### Prompt
Please take the records that follow and repeat exactly the lines starting with the line with "assert (reply_all fuel" and going on through the line with "as (s1 & s2".

───── Data excerpts ─────

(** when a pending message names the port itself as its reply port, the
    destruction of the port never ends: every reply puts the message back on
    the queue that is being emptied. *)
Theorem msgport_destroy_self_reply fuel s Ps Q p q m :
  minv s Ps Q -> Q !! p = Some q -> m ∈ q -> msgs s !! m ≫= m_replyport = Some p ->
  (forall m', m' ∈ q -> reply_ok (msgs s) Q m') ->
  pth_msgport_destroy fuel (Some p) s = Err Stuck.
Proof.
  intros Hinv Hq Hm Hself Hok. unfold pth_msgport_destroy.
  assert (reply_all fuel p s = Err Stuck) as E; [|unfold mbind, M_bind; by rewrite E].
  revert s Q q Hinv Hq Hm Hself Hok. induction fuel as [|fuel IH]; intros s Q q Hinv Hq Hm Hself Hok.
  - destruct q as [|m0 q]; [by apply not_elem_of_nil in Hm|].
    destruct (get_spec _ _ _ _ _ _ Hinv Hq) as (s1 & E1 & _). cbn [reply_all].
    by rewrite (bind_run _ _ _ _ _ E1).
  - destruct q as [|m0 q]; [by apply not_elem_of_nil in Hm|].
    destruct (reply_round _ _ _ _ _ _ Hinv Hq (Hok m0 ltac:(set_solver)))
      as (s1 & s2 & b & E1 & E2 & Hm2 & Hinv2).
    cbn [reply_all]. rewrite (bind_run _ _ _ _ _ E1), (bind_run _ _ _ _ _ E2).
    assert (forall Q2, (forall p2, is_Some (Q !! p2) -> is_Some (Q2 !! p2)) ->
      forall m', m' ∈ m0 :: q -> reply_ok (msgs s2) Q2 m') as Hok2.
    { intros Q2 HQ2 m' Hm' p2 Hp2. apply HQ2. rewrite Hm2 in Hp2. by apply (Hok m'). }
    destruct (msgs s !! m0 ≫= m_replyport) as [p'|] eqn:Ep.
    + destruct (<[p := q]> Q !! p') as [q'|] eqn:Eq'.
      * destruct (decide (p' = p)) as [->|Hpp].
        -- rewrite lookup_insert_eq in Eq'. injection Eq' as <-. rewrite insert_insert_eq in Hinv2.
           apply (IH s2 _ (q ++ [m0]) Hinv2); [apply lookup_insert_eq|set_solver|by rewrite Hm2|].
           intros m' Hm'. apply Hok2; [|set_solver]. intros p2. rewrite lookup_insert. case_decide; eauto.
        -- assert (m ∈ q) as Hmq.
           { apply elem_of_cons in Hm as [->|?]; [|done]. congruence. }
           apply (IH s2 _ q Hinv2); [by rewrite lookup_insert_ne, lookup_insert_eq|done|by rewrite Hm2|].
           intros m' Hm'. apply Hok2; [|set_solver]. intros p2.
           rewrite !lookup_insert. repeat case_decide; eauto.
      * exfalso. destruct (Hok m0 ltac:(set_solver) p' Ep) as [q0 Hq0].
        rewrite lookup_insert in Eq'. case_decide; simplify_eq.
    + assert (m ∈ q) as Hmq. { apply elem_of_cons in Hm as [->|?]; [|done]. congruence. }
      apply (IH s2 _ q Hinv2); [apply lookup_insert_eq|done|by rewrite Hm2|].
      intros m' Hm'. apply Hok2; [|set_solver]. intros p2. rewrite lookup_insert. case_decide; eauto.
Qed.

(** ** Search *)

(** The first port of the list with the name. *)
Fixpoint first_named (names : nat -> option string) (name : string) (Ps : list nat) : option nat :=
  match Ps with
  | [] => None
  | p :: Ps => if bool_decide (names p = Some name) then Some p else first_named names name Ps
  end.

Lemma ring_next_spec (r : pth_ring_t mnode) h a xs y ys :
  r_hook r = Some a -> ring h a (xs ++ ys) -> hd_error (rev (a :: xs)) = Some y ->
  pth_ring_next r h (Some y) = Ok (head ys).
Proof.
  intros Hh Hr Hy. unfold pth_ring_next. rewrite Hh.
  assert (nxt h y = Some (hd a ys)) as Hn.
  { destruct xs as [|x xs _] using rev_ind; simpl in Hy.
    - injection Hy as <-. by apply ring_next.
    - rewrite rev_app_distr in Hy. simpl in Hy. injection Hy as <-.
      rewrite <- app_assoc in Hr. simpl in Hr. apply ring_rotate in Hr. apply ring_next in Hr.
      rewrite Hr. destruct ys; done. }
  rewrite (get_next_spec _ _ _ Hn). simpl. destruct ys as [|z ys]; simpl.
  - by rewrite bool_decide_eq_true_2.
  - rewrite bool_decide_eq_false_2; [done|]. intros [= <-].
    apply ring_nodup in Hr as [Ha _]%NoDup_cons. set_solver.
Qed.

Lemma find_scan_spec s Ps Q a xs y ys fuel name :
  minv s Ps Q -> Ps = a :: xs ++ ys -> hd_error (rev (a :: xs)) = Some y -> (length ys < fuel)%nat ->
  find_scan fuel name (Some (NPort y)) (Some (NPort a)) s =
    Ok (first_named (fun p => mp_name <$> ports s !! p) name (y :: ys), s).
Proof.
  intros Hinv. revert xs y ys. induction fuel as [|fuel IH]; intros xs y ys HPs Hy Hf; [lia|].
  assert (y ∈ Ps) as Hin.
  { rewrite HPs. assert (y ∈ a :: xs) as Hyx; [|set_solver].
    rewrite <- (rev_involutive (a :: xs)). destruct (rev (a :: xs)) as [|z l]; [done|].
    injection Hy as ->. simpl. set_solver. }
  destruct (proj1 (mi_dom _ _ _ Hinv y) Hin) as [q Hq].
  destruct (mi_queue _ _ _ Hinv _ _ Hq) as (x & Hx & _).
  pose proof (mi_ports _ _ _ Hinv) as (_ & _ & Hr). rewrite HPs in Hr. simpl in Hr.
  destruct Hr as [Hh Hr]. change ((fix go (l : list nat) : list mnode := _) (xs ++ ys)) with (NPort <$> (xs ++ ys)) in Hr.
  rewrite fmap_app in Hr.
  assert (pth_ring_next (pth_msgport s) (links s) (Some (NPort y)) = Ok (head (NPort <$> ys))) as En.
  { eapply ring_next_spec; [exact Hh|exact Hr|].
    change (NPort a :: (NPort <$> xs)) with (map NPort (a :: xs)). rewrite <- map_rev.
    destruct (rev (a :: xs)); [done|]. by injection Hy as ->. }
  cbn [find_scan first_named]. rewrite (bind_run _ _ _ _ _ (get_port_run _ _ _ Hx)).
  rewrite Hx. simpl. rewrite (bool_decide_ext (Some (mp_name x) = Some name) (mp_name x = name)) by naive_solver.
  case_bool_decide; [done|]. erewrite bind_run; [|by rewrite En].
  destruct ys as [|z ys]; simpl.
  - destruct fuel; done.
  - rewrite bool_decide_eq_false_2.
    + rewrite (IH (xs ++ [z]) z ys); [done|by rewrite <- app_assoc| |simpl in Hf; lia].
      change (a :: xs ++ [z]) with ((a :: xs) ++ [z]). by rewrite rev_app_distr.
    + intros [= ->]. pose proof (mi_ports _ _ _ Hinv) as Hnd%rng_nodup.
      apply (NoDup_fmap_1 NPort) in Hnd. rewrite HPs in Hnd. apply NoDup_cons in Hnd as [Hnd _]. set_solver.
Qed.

─────
───── Data excerpts ─────

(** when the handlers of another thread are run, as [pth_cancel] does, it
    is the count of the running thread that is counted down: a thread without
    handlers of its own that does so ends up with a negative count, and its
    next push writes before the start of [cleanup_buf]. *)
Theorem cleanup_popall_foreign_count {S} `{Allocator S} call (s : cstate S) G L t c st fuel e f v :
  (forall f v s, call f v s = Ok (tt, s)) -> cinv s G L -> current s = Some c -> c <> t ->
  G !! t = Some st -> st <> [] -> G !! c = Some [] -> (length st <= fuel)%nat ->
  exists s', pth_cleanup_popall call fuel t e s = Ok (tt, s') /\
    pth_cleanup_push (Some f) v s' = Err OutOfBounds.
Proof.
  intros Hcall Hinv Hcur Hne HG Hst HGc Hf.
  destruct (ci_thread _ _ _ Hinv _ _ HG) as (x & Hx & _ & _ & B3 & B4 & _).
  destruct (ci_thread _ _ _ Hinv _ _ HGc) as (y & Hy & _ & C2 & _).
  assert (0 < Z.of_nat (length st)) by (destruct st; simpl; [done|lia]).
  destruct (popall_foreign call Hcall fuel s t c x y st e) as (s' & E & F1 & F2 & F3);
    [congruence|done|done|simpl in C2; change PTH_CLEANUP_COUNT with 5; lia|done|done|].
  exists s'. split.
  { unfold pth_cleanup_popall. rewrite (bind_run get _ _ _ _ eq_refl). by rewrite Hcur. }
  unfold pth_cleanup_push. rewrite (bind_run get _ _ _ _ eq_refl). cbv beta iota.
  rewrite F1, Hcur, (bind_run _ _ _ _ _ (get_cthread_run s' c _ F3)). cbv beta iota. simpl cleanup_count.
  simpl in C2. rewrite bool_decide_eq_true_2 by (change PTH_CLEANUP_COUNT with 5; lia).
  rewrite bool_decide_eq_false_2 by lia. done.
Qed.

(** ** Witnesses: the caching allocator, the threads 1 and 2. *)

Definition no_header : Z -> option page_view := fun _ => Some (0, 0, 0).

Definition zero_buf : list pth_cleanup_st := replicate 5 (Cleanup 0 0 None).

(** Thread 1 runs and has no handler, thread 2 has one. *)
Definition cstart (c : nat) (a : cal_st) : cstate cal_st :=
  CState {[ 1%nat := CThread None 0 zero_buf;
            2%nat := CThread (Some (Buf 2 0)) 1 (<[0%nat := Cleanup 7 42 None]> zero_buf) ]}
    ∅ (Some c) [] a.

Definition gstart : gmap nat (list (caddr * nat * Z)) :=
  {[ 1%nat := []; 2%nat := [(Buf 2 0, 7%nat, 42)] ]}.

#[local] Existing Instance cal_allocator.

─────
───── Data excerpts ─────

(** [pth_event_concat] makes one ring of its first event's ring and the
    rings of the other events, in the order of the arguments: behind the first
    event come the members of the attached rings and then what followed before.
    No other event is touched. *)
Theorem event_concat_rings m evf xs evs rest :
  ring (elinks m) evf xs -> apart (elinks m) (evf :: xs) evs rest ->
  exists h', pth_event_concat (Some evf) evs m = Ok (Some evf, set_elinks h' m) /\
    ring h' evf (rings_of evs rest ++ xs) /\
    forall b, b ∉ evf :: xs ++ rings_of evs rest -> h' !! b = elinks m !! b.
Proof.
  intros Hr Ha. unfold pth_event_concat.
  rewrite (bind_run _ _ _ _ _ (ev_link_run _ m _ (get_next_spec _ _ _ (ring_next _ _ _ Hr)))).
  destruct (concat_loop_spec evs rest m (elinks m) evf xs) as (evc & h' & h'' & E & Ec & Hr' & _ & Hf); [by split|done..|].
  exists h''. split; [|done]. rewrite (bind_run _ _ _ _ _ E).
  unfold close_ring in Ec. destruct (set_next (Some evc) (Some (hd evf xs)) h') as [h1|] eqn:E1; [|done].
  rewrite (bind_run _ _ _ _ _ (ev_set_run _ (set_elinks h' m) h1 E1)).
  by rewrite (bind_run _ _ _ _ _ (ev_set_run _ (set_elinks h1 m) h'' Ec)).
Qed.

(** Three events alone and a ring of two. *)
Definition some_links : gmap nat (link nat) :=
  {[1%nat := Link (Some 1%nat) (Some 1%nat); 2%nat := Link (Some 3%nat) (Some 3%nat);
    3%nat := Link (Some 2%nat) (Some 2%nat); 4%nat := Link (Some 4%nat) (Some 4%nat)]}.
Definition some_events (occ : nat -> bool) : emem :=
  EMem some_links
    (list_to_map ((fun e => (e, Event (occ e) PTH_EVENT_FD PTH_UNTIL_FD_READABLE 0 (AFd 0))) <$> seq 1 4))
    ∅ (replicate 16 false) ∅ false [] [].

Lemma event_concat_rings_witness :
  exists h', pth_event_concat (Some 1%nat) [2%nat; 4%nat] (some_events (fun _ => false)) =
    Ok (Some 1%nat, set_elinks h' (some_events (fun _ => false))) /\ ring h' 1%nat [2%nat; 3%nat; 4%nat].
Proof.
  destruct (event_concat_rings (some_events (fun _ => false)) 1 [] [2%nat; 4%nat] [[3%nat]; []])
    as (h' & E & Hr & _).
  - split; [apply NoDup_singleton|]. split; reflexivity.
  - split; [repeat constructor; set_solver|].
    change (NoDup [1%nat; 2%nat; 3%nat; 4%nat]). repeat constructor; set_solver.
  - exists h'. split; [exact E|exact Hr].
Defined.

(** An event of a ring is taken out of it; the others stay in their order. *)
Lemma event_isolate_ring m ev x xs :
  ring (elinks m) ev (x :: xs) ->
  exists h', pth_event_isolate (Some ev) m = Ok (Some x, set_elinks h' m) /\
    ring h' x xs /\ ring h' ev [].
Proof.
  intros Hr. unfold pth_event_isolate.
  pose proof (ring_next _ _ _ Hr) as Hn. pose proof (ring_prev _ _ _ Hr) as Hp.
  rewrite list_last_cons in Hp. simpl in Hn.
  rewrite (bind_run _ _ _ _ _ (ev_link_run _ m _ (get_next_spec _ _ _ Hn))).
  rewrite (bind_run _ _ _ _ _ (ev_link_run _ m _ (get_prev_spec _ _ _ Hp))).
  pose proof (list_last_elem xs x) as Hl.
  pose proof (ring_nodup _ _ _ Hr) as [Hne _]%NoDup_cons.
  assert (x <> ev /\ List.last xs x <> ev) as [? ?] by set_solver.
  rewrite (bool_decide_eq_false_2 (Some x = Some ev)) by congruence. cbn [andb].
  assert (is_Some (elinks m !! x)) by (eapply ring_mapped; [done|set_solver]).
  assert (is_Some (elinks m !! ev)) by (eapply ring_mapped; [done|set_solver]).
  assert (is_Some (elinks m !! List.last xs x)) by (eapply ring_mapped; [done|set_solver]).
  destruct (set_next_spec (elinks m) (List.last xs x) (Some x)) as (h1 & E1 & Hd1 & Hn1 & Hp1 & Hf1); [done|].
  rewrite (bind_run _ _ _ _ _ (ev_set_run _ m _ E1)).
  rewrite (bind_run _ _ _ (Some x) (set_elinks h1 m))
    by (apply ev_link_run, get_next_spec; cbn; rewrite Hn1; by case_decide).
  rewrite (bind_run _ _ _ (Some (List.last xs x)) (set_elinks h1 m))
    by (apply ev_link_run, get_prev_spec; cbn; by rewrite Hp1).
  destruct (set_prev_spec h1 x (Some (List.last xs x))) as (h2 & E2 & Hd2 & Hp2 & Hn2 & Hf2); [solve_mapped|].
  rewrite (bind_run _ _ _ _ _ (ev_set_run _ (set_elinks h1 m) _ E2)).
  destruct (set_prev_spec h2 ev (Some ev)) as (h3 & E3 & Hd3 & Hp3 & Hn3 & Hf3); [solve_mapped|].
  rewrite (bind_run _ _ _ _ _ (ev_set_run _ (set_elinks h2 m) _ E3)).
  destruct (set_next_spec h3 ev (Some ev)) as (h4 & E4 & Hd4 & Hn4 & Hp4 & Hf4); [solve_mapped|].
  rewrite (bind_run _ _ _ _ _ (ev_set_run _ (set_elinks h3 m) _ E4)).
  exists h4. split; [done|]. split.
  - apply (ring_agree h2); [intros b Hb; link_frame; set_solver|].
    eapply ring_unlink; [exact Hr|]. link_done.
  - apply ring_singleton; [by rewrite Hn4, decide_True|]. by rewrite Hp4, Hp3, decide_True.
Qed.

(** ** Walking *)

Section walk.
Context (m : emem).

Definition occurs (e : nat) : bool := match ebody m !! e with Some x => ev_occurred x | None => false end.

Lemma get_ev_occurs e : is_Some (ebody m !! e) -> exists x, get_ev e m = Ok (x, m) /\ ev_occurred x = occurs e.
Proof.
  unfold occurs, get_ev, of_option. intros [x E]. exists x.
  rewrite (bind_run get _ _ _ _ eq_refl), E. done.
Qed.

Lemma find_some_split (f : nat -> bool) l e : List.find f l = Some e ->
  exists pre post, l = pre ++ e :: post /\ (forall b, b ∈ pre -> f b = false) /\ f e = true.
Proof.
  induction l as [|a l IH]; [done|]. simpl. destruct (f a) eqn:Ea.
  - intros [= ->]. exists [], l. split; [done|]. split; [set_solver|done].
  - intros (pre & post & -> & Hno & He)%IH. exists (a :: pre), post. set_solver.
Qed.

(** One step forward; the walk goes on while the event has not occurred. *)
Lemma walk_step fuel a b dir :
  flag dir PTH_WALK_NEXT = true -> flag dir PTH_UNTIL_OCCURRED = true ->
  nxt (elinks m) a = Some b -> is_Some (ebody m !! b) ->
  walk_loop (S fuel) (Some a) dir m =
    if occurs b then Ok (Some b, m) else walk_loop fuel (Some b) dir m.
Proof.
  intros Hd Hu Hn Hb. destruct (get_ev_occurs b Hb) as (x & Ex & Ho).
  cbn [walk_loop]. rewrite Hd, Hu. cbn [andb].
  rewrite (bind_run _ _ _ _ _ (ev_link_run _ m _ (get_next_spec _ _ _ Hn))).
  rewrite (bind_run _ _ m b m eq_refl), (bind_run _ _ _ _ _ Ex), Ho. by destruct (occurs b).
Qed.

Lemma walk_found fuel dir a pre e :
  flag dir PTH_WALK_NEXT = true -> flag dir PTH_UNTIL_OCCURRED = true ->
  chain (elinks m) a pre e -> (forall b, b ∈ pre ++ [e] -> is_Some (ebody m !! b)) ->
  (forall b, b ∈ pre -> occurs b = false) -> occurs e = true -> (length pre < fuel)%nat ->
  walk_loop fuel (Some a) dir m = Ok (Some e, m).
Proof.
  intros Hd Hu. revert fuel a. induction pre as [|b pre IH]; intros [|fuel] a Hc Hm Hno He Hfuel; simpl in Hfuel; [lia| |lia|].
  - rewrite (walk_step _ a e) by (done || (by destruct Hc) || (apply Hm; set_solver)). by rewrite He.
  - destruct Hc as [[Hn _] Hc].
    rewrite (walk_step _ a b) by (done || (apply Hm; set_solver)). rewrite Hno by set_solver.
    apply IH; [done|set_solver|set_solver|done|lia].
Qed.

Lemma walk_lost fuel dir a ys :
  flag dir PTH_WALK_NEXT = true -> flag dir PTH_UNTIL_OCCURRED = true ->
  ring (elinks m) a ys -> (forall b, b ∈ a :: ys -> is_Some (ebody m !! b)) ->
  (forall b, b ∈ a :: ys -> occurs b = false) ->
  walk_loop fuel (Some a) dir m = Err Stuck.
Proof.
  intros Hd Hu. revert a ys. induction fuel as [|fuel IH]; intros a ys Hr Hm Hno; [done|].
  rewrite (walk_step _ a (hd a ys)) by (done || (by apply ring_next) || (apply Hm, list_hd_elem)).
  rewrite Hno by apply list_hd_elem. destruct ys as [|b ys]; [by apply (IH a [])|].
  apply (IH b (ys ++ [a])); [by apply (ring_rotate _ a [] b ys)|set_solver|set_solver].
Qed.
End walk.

─────

### Written reply
  assert (reply_all fuel p s = Err Stuck) as E; [|unfold mbind, M_bind; by rewrite E].
  revert s Q q Hinv Hq Hm Hself Hok. induction fuel as [|fuel IH]; intros s Q q Hinv Hq Hm Hself Hok.
  - destruct q as [|m0 q]; [by apply not_elem_of_nil in Hm|].
    destruct (get_spec _ _ _ _ _ _ Hinv Hq) as (s1 & E1 & _). cbn [reply_all].
    by rewrite (bind_run _ _ _ _ _ E1).
  - destruct q as [|m0 q]; [by apply not_elem_of_nil in Hm|].
    destruct (reply_round _ _ _ _ _ _ Hinv Hq (Hok m0 ltac:(set_solver)))
      as (s1 & s2 & b & E1 & E2 & Hm2 & Hinv2).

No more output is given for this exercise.